Millet was internationally renowned for his evocative depictions of rural French life and labor, themes which he translated seamlessly across oil painting, pastels, and prints. Here, the artist focuses on the subject of the shepherdess, often one of the young girls or women in the agrarian hierarchy. The composition captures the quiet solitude inherent in this work, rendering the central figure with the deep empathy characteristic of Millet’s oeuvre. Unlike the dramatic weight of his monumental canvases, this small-scale print allows for an intimate engagement with the daily routines and hardships of peasant life.

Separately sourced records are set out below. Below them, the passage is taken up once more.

(* ===== verification/Schedule.v ===== *)
(** * Schedules ([internal/domain/schedule])

    A request to run an execution at a later time, once or on a cron
    expression, and the fire times it has inside a window.  [ScheduleTable] is
    the schedule and occurrence ledger of the in-memory repository,
    [internal/ports/fake/schedule_repository.go].

    The cron parser is [github.com/robfig/cron/v3], outside this repository: it
    is the parameter [ParseStandard], and [CronLaws] is what its documentation
    says of a parsed expression. *)
From S2P Require Import Prelude Errors.

Module Schedule.
(** [type Kind string]. *)
Definition Kind := string.
Definition KindOneShot : Kind := "one_shot".
Definition KindRecurring : Kind := "recurring".

Record Schedule := mkSchedule {
  sch_ID : Z;
  sch_ExecutionID : Z;
  sch_TenantID : Z;
  sch_Kind : Kind;
  sch_FireAt : option time;
  sch_Recurrence : string;
  sch_Active : bool
}.

(** [cron.Schedule] is an interface with one method, [Next]. *)
Definition CronSchedule := time → time.

(** A parsed expression has activation times [fires]; [Next] is the first of
    them strictly after its argument, or the zero time when there is none
    within five years. *)
Definition five_years : duration := 5 * 365 * 86400 * second.
Class CronLaws (fires : time → Prop) (Next : CronSchedule) := {
  next_later : ∀ t, Next t ≠ time_zero → t < Next t ∧ fires (Next t);
  next_first : ∀ t u, t < u → u <= t + five_years → fires u →
    Next t ≠ time_zero ∧ Next t <= u
}.

Section schedule.
Context (ParseStandard : string → option CronSchedule).

Definition Validate (s : Schedule) : result error unit :=
  if sch_ExecutionID s <=? 0 then Err ErrSchedExecutionRequired
  else if bool_decide (sch_Kind s = KindOneShot) then
    match sch_FireAt s with
    | None => Err ErrFireAtRequired
    | Some _ => Ok tt
    end
  else if bool_decide (sch_Kind s = KindRecurring) then
    if bool_decide (sch_Recurrence s = "") then Err ErrRecurrenceRequired
    else match ParseStandard (sch_Recurrence s) with
         | None => Err ErrRecurrenceInvalid
         | Some _ => Ok tt
         end
  else Err ErrSchedKindInvalid.

(** The loop of [Occurrences]: its state is [(t, out)]. *)
Definition occurrence_step (Next : CronSchedule) (to : time) (st : time * list time) :
    time * list time + list time :=
  let '(t, out) := st in
  let next := Next t in
  if IsZero next || negb (Before next to) then inr out
  else inl (next, out ++ [next]).

(** Every iteration moves [t] forward inside the window, so its length in
    nanoseconds bounds the iterations. *)
Definition walk (Next : CronSchedule) (from to : time) : list time :=
  match loop_upto (occurrence_step Next to) (Z.to_pos (to - from + 2))
          (time_Add from (- nanosecond), []) with
  | inl (_, out) => out
  | inr out => out
  end.

Definition Occurrences (s : Schedule) (from to : time) : result error (list time) :=
  if negb (After to from) then Err ErrSchedWindowInvalid
  else if bool_decide (sch_Kind s = KindOneShot) then
    match sch_FireAt s with
    | None => Err ErrFireAtRequired
    | Some fireAt =>
        if negb (Before fireAt from) && Before fireAt to then Ok [fireAt] else Ok []
    end
  else if bool_decide (sch_Kind s = KindRecurring) then
    match ParseStandard (sch_Recurrence s) with
    | None => Err ErrRecurrenceInvalid
    | Some sched => Ok (walk sched from to)
    end
  else Err ErrSchedKindInvalid.
End schedule.
End Schedule.
Import Schedule.

(** ** The schedule ledger *)
Inductive OccurrenceStatus :=
| OccurrenceReserved | OccurrenceRejected | OccurrenceFired | OccurrenceCompleted.
#[global] Instance OccurrenceStatus_eq_dec : EqDecision OccurrenceStatus.
Proof. solve_decision. Defined.

Record Occurrence := mkOccurrence {
  occ_ID : Z;
  occ_ScheduleID : Z;
  occ_FireTime : time;
  occ_Status : OccurrenceStatus;
  occ_ReservationID : option Z
}.

Record ScheduleTable := mkScheduleTable {
  scheduleSeq : Z;
  schedules : gmap Z Schedule;
  occurrenceSeq : Z;
  occurrences : gmap Z Occurrence;
  horizonRunAt : option time
}.

Definition empty_schedules : ScheduleTable := mkScheduleTable 0 ∅ 0 ∅ None.

Definition sch_with_ID (s : Schedule) (id : Z) : Schedule :=
  mkSchedule id (sch_ExecutionID s) (sch_TenantID s) (sch_Kind s) (sch_FireAt s)
    (sch_Recurrence s) (sch_Active s).
Definition occ_with_ID (o : Occurrence) (id : Z) : Occurrence :=
  mkOccurrence id (occ_ScheduleID o) (occ_FireTime o) (occ_Status o) (occ_ReservationID o).

Definition CreateSchedule (sc : Schedule) (t : ScheduleTable) : Z * ScheduleTable :=
  let id := scheduleSeq t + 1 in
  (id, mkScheduleTable id (<[id := sch_with_ID sc id]> (schedules t)) (occurrenceSeq t)
         (occurrences t) (horizonRunAt t)).

Definition GetSchedule (id : Z) (t : ScheduleTable) : result error Schedule :=
  match schedules t !! id with Some sc => Ok sc | None => Err ErrNotFound end.

Definition ListSchedulesByExecution (executionID : Z) (t : ScheduleTable) : list Schedule :=
  filter (λ sc, sch_ExecutionID sc = executionID) (map_to_list (schedules t)).*2.

Definition ListActiveRecurringSchedules (t : ScheduleTable) : list Schedule :=
  filter (λ sc, sch_Kind sc = KindRecurring ∧ sch_Active sc = true)
    (map_to_list (schedules t)).*2.

Definition DeleteSchedule (id : Z) (t : ScheduleTable) : result error unit * ScheduleTable :=
  match schedules t !! id with
  | None => (Err ErrNotFound, t)
  | Some _ =>
      (Ok tt, mkScheduleTable (scheduleSeq t) (delete id (schedules t)) (occurrenceSeq t)
                (filter (λ kv, occ_ScheduleID kv.2 ≠ id) (occurrences t)) (horizonRunAt t))
  end.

Although known globally for works like The Gleaners, Millet's commitment to creating high-quality, reproducible prints was crucial to disseminating his populist subjects and political themes to a wider audience. This particular impression of The Goose Girl resides in the esteemed collection of the Metropolitan Museum of Art (The Met), providing a vital reference point for understanding the artist's full range of technical and thematic explorations. As an important nineteenth-century masterwork, this piece contributes significantly to the study of French Realism and the depiction of the working class.